The Loggly solution I’ve been using is basic and limited, basically being able to give an overview of the previous 7 days of events. It presently shows 213’000 events with a drill-down to 110’000 login attempts.

Free, basic but limited

The Basics

The Webhook approach that OpenCanary offers, pushing a JSON event to the destination, appealed to me and I embarked on implementing a Splunk Free instance to fulfil my needs. The main limit in volume of data was under the forecast I had according to Loggly (roughly 100-120Mb per week).

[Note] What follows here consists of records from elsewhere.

(* ===== verification/StageExample.v ===== *)
(** * A stage node at work

    Node a of the two-stage inference receives its routed task, its commit is left
    pending, the process dies, the task is delivered again and the next cycle
    commits nothing more: the witnesses of the stage node's claims. *)
From Stdlib Require Import ZArith Lia QArith.
From S2P Require Import PyStd.
From S2P Require Import Externals.
From S2P Require Import Receipt.
From S2P Require Import Attestation.
From S2P Require Import Merkle.
From S2P Require Import Accumulator.
From S2P Require Import Published.
From S2P Require Import Effects.
From S2P Require Import Client.
From S2P Require Import ClientDurable.
From S2P Require Import ClientSafety.
From S2P Require Import ClientOwned.
From S2P Require Import ClientExample.
From S2P Require Import Payment.
From S2P Require Import PerStageSplit.
From S2P Require Import PerStageAuth.
From S2P Require Import PerStageExample.
From S2P Require Import Retention.
From S2P Require Import PerStageReceiver.
From S2P Require Import StageNode.
From S2P Require Import StageSafety.
From S2P Require Import Prelude.
From stdpp Require Import relations.

#[local] Open Scope string_scope.
#[local] Open Scope list_scope.
#[local] Open Scope Z_scope.

Import Toy ToyEip712.

Definition no_container (_ : json) : string := "".
#[local] Instance sample_entry : RetentionEntry StagedSettlementTask := ingest_entry no_container.

(** ** The deployment: node a and its one receipt *)

Definition task_a : PerStageSettlementTask :=
  default {| task_node_id := ""; task_share_wei := 0; task_batched_receipt := sample_batched 0 0 "";
             task_authorization := None |} (head tasks7).
Definition receipt_a : BatchedReceipt := task_batched_receipt task_a.

Lemma receipt_a_ok : batched_ok receipt_a.
Proof. split; [|split]; vm_compute; [split; discriminate | reflexivity | discriminate]. Qed.

Lemma task_a_ok : task_ok task_a.
Proof. split; [exact receipt_a_ok | vm_compute; discriminate]. Qed.

Lemma only_receipt_a rs :
  Forall (λ br, br = receipt_a) rs → rs ≠ [] → local_escrow_id receipt_a ∈ escrow_ids rs.
Proof.
  intros Hall Hne. destruct rs as [|br rs]; [done|]. apply Forall_cons in Hall as [-> _].
  apply elem_escrow_ids. split; [vm_compute; reflexivity|]. exists receipt_a. split; [left | done].
Qed.

#[local] Instance one_receipt : @Deployment Toy.toy Toy.toy_keccak.
Proof.
  refine (@Build_Deployment Toy.toy Toy.toy_keccak (λ br, br = receipt_a) {[ local_escrow_id receipt_a ]}
            (λ _, receipt_key receipt_a) id (λ tx, default [] (fromhex tx)) None _ _ _ _).
  - intros br ->. exact receipt_a_ok.
  - intros br ->. split_and!; [vm_compute; reflexivity | set_solver | done].
  - rewrite size_singleton. vm_compute. discriminate.
  - intros rs1 rs2 ls1 ls2 root H1 H2 _ _ B1 B2. exists (local_escrow_id receipt_a).
    split; (apply only_receipt_a; [done|]); intros ->; [discriminate B1 | discriminate B2].
Defined.

Definition stage_args : Client :=
  {| c_accumulator := {| acc_config := {| count_threshold := 1; time_threshold_seconds := 3600;
                                          value_threshold_ftns := 10 ^ 18 |}; acc_pending := [] |};
     c_provider := "0x00000000000000000000000000000000000000Bb"; c_address := None; c_can_scan := true;
     c_has_store := true; c_published := None; c_tracked := []; c_finalized_ids := ∅; c_pending_commits := [];
     c_committing := []; c_committed_escrow_ids := [] |}.

(** Writes succeed, the clock reads 1000, the client's answers are those of the
    client's example. *)
Definition stage_answer (resp : bytes → result (bytes * Z)) (e : stage_effects) (w : StageWorld)
  : option (response e * StageWorld) :=
  match e return option (stage_response e * StageWorld) with
  | OnStore Clock => Some (1000%Q, w)
  | OnStore (SaveFile j) => Some (Ok tt, {| sw_client := sw_client w; sw_file := Json j |})
  | OnClient e => '(r, cw) ← toy_answer resp e (sw_client w); Some (r, {| sw_client := cw; sw_file := sw_file w |})
  end.

Lemma stage_answer_exec resp (e : stage_effects) w r w' :
  resp ∈ [lands; pends; fails_broadcast; reverts] →
  stage_answer resp e w = Some (r, w') → stage_exec e w r w'.
Proof.
  intros Hresp. destruct e as [[|j]|e]; simpl.
  - by intros [= <- <-].
  - intros [= <- <-]. split; [by left | done].
  - destruct (toy_answer resp e (sw_client w)) as [[r1 cw]|] eqn:Ha; [|done]. simpl. intros [= <- <-].
    split; [|done]. eapply (toy_answer_exec resp e (sw_client w) r1 cw) in Ha; [exact Ha | done].
Qed.

Definition stage_state : Type := StageNode * StageWorld.

Definition stage_run (resp : bytes → result (bytes * Z)) (o : stage_op) (s : stage_state) : stage_state :=
  match run (stage_answer resp) (stage_op_body no_container 8453 o s.1) s.2 with
  | Some ((_, n'), w') => (n', w')
  | None => s
  end.

Definition stage_restart (s : stage_state) : stage_state :=
  match client_init stage_args (w_disk (sw_client s.2)) with
  | Ok c => ({| sn_store := re_load 10 (sw_file s.2); sn_client := c |}, s.2)
  | Err _ => s
  end.

Definition t0 : stage_state :=
  ({| sn_store := re_load 10 Absent; sn_client := fresh_client stage_args |}, stage_world0).
Definition deliver_a : stage_op := Deliver task_a (payee_set_from_tasks tasks7) (Some node_a).
Definition t1 : stage_state := stage_run pends RunCommitCycle (stage_run pends deliver_a t0).
Definition t2 : stage_state := stage_run lands RunCommitCycle (stage_run lands deliver_a (stage_restart t1)).

(** The share is staged, sent once and discarded; the second delivery is staged
    and discarded without a second commit. *)
Example t2_outcome :
  length (re_all (sn_store (stage_run pends deliver_a t0).1)) = 1%nat ∧
  length (w_sent (sw_client t1.2)) = 1%nat ∧ re_all (sn_store t1.1) = [] ∧
  length (re_all (sn_store (stage_run lands deliver_a (stage_restart t1)).1)) = 1%nat ∧
  length (w_sent (sw_client t2.2)) = 1%nat ∧ re_all (sn_store t2.1) = [].
Proof. vm_compute. split_and!; reflexivity. Qed.

(** ** The states are reachable *)

#[local] Instance authorized_only : @Deployment Toy.toy Toy.toy_keccak :=
  restrict one_receipt (authorized_receipt 8453).

Abbreviation reached s := (stage_reachable no_container 8453 10 stage_args (Idle s.1) s.2).

Lemma reach_stage_run s o resp :
  reached s → stage_op_ok 8453 o → resp ∈ [lands; pends; fails_broadcast; reverts] →
  reached (stage_run resp o s).
Proof.
  intros Hr Ho Hresp. unfold stage_run. destruct (run _ _ _) as [[[r n'] w']|] eqn:E; [|exact Hr].
  cbn [fst snd]. unfold stage_reachable in *. etrans; [exact Hr|].
  eapply rtc_l; [apply process_call, (calls_of_op no_container 8453 o), Ho|].
  etrans; [|apply rtc_once, process_return; reflexivity].
  eapply (run_process (E := stage_effects) stage_exec _ _ _ (stage_answer resp)); [|exact E].
  intros e w1 r1 w1'. by apply stage_answer_exec.
Qed.

Lemma reach_stage_restart s : reached s → reached (stage_restart s).
Proof.
  intros Hr. unfold stage_restart. destruct (client_init _ _) as [c|e] eqn:E; [|exact Hr]. cbn [fst snd].
  unfold stage_reachable in *. etrans; [exact Hr|]. eapply rtc_l; [apply process_crash|].
  apply rtc_once, process_boot. split; [done|]. exists None. exact E.
Qed.

Lemma reach_t0 : reached t0.
Proof. apply rtc_once, process_boot. split; [done|]. exists None. vm_compute. reflexivity. Qed.

Lemma deliver_a_ok : stage_op_ok 8453 deliver_a.
Proof.
  split.
  - exact task_a_ok.
  - intros now Hnow. split; [reflexivity|]. exists task_a, (payee_set_from_tasks tasks7), now.
    split; [reflexivity | exact Hnow].
Qed.

Lemma reach_t1 : reached t1.
Proof.
  apply reach_stage_run; [|done|in_list]. apply reach_stage_run; [apply reach_t0 | apply deliver_a_ok | in_list].
Qed.

Lemma reach_t2 : reached t2.
Proof.
  apply reach_stage_run; [|done|in_list]. apply reach_stage_run; [|apply deliver_a_ok | in_list].
  apply reach_stage_restart, reach_t1.
Qed.

(** ** Witnesses *)


(** The drain of the delivered task: in the state after the delivery. *)
Definition t_staged : stage_state := stage_run pends deliver_a t0.

Lemma t_staged_ok :
  stage_inv no_container 8453 10 t_staged.2 ∧ node_ok no_container 8453 10 t_staged.1 t_staged.2.
Proof.
  apply (stage_reachable_inv no_container 8453 10 stage_args (Idle t_staged.1) t_staged.2);
    [reflexivity | split; reflexivity |].
  apply reach_stage_run; [apply reach_t0 | apply deliver_a_ok | in_list].
Qed.

Lemma drain_keeps_shares_witness :
  length (re_all (sn_store t_staged.1)) = 1%nat ∧
  wpm (E := stage_effects) stage_exec (stage_inv no_container 8453 10)
    (drain_and_commit_staged no_container 8453 (λ _, Ok tt) true None)
    (λ r n' w', ∃ results, r = Ok results ∧ length results = 1%nat) t_staged.1 t_staged.2.
Proof.
  split; [vm_compute; reflexivity|]. eapply wpm_mono.
  - apply (drain_keeps_shares no_container 8453 10 (λ _, Ok tt) true None); apply t_staged_ok.
  - intros r n' w' _ (Hr & _). exact Hr.
Defined.

(** The ingest of the task into an empty store. *)
Lemma ingest_exact_witness :
  wpm (E := retention) retention_exec (file_inv staged_ok 10)
    (ingest_routed_task no_container task_a (payee_set_from_tasks tasks7) (Some node_a) 8453 (Some 1000%Q))
    (λ r s' w', ∃ res, r = Ok res ∧ ti_accepted res = true ∧ length (re_all s') = 1%nat)
    (re_load 10 Absent) Absent.
Proof.
  eapply wpm_mono.
  - apply (ingest_exact no_container 10 task_a (payee_set_from_tasks tasks7) (Some node_a) 8453 (Some 1000%Q)
             (re_load 10 Absent) Absent).
    + reflexivity.
    + exact task_a_ok.
    + apply (boot_sim staged_ok 10); [reflexivity |].
      exists {| live := []; durable := [] |}. split; [apply rtc_refl | reflexivity].
  - intros r s' w' _ (now & -> & Hi). unfold ingested in Hi.
    assert (verify_routed_settlement_task task_a (payee_set_from_tasks tasks7) 8453 1000 = Ok Authorized) as Hv
      by (vm_compute; reflexivity).
    destruct r as [res|e]; [|destruct Hi as (_ & _ & Hi); rewrite Hv in Hi; discriminate Hi].
    destruct Hi as [[_ Hacc] Hi]. exists res. split; [reflexivity|].
    assert (ti_accepted res = true) as Ha by (apply Hacc; split_and!; [vm_compute; reflexivity | exact Hv | vm_compute; reflexivity]).
    split; [exact Ha|]. rewrite Ha in Hi. destruct Hi as (t & _ & _ & ->). vm_compute. reflexivity.
Defined.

And so I installed a Ubuntu 22.04 server on a VM in my DMZ and laid Splunk onto it. The index for the OpenCanary to deposit into was created and the Webhooks Input app added to the installation.

The Webhooks Input allows the simple configuration of a port, a path and the destination index and then it’s ready for input.

Interconnectivity

Being security conscious, I wanted to avoid having my Webhook interface open to the Internet. I decided, since my two hosts are running Tailscale, the Webhook is being delivered via the Tailscale layer. Marvellous! It’s not HTTPS but the packets are small, private and integrity is 99.9% certain.

JSON: The Challenge

Due to the fact the JSON messages come into Splunk with the fields in different orders, there was a challenge with the field extractor in Splunk; it failed on too many log lines which was suboptimal.

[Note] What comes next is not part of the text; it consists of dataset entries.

Lemma elem_double_spend batches f :
  f ∈ detect_double_spends batches ↔
  f = {| ds_leaf_hash := ds_leaf_hash f;
         ds_occurrences := values_at (ds_leaf_hash f) (leaf_positions batches);
         ds_on_chain_reason := 0 |} ∧
  (2 <= length (ds_occurrences f))%nat.
Proof.
  unfold detect_double_spends. rewrite elem_of_sort_by, list_elem_of_omap.
  unfold double_spend_finding. split.
  - intros ([h os] & [-> Hne]%elem_group & Hf). simpl in Hf. destruct (2 <=? _) eqn:E; simplify_eq/=.
    split; [done | lia].
  - destruct f as [h os r]. simpl. intros [Heq Hlen]. simplify_eq.
    exists (h, values_at h (leaf_positions batches)). split.
    + apply elem_group. split; [done|]. intros Hnil. rewrite Hnil in Hlen. simpl in Hlen. lia.
    + simpl. by replace (2 <=? _) with true by lia.
Qed.

Lemma double_spend_hashes_NoDup batches :
  NoDup (ds_leaf_hash <$> omap double_spend_finding (group (leaf_positions batches))).
Proof.
  assert (∀ d : dict bytes (list LeafOccurrence), dict_wf d →
            NoDup (ds_leaf_hash <$> omap double_spend_finding d) ∧
            ∀ h, h ∈ ds_leaf_hash <$> omap double_spend_finding d → h ∈ dict_keys d) as Hall.
  { unfold dict_wf, dict_keys. induction d as [|[h os] d IH]; simpl; intros Hd.
    - split; [constructor | set_solver].
    - apply NoDup_cons in Hd as [Hn Hd]. destruct (IH Hd) as [IH1 IH2].
      destruct (double_spend_finding (h, os)) as [f|] eqn:E; csimpl.
      + assert (ds_leaf_hash f = h) as <-.
        { unfold double_spend_finding in E. case_match; by simplify_eq/=. }
        split; [constructor; auto | set_solver].
      + split; [done | set_solver]. }
  apply Hall, group_wf.
Qed.

(** The double-spend detector reports exactly the double commits.  A finding
    carries a leaf hash, every position it was committed at, in order, and
    reason 0, and has at least two positions; findings are strictly sorted by
    leaf hash, so there is one per leaf.  When the batches are distinct, a leaf
    is reported exactly when it sits at two different positions of the committed
    batches: a leaf committed once is never reported, a leaf committed twice
    always is. *)
Theorem double_spend_exact batches :
  (∀ f, f ∈ detect_double_spends batches ↔
     f = {| ds_leaf_hash := ds_leaf_hash f;
            ds_occurrences := values_at (ds_leaf_hash f) (leaf_positions batches);
            ds_on_chain_reason := 0 |} ∧ (2 <= length (ds_occurrences f))%nat) ∧
  StronglySorted (λ h h', bytes_ltb h h' = true) (ds_leaf_hash <$> detect_double_spends batches) ∧
  (NoDup (lb_batch_id <$> batches) →
   ∀ h, h ∈ ds_leaf_hash <$> detect_double_spends batches ↔
        ∃ b1 b2 (i1 i2 : nat), b1 ∈ batches ∧ b2 ∈ batches ∧
          lb_leaf_hashes b1 !! i1 = Some h ∧ lb_leaf_hashes b2 !! i2 = Some h ∧
          (lb_batch_id b1, i1) ≠ (lb_batch_id b2, i2)).
Proof.
  split_and!; [apply elem_double_spend | apply sort_by_key_strict, double_spend_hashes_NoDup |].
  intros Hnd h. pose proof (values_at_NoDup h _ (leaf_positions_NoDup _ Hnd)) as Hv.
  rewrite list_elem_of_fmap. setoid_rewrite elem_double_spend. split.
  - intros (f & -> & Hf & Hlen). rewrite Hf in Hlen. simpl in Hlen.
    apply two_elements in Hlen as (o1 & o2 & Ho1 & Ho2 & Hne); [|done].
    apply elem_values_at, elem_leaf_positions in Ho1 as (b1 & i1 & ? & ? & ->).
    apply elem_values_at, elem_leaf_positions in Ho2 as (b2 & i2 & ? & ? & ->).
    exists b1, b2, i1, i2. split_and!; try done. intros [= Hid Hi]. apply Hne.
    assert (b1 = b2) as -> by (by apply (NoDup_fmap_inj_on lb_batch_id batches)).
    by rewrite Hi.
  - intros (b1 & b2 & i1 & i2 & Hb1 & Hb2 & Hi1 & Hi2 & Hne).
    exists {| ds_leaf_hash := h; ds_occurrences := values_at h (leaf_positions batches);
              ds_on_chain_reason := 0 |}. simpl. split_and!; [done | done |].
    apply two_elements; [done|].
    eexists _, _. split; [|split].
    + apply elem_values_at, elem_leaf_positions. exists b1, i1. by split_and!.
    + apply elem_values_at, elem_leaf_positions. exists b2, i2. by split_and!.
    + intros [= Hid Hi _]. apply Hne. f_equal; [done | lia].
Qed.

message="{\\"dst_host\\": \\"10.0.0.117\\", \\"dst_port\\": 23, \\"local_time\\": \\"2023-02-08 16:20:12.113362\\", \\"local_time_adjusted\\": \\"2023-02-08 17:20:12.113390\\", \\"logdata\\": {\\"PASSWORD\\": \\"admin\\", \\"USERNAME\\": \\"Administrator\\"}, \\"logtype\\": 6001, \\"node_id\\": \\"hostname.domain\\", \\"src_host\\": \\"114.216.162.49\\", \\"src_port\\": 47106, \\"utc_time\\": \\"2023-02-08 16:20:12.113383\\"}" path=/opencanary/APIKEY_SECRET full_path=/opencanary/APIKEY_SECRET query="" command=POST client_address=100.86.224.114 client_port=54770

message="{\\"dst_host\\": \\"10.0.0.117\\", \\"dst_port\\": 22, \\"local_time\\": \\"2023-02-08 16:20:11.922514\\", \\"local_time_adjusted\\": \\"2023-02-08 17:20:11.922544\\", \\"logdata\\": {\\"LOCALVERSION\\": \\"SSH-2.0-OpenSSH_5.1p1 Debian-4\\", \\"PASSWORD\\": \\"abc123!\\", \\"REMOTEVERSION\\": \\"SSH-2.0-PUTTY\\", \\"USERNAME\\": \\"root\\"}, \\"logtype\\": 4002, \\"node_id\\": \\"hostname.domain\\", \\"src_host\\": \\"61.177.172.124\\", \\"src_port\\": 17802, \\"utc_time\\": \\"2023-02-08 16:20:11.922536\\"}" path=/opencanary/APIKEY_SECRET full_path=/opencanary/APIKEY_SECRET query="" command=POST client_address=100.86.224.114 client_port=54768

The solution is to basically break down the JSON into tagged columns, breaking out the fields from the labels. It took some time – and a cry for help – to steer me away from Regex and to this solution.

index="myindex"
| rex "message=\"(?<message>{.+})\" +path="
| eval message = replace(message, ".\"", "\"")
| spath input=message

The data was now successfully in Splunk and the Dataset was clean. Next step, Pivots and Dashboards!

Getting Meaningful Output

I fixed on setting up parallel dashboards with statistics on connections, login attempts with port, IP, username and password information being available too. Splunk allows the dashboard panels to autorefresh and on the weekly statistics dashboards, the values refresh every 30 seconds.

Brilliant! Splunk, thank you!

It seems really stable, quick and useful. The host is being monitored with New Relic and the CPU load is flat under 20%; it seems my virtual host is up to the task, as is my 10Gbps Internet connection!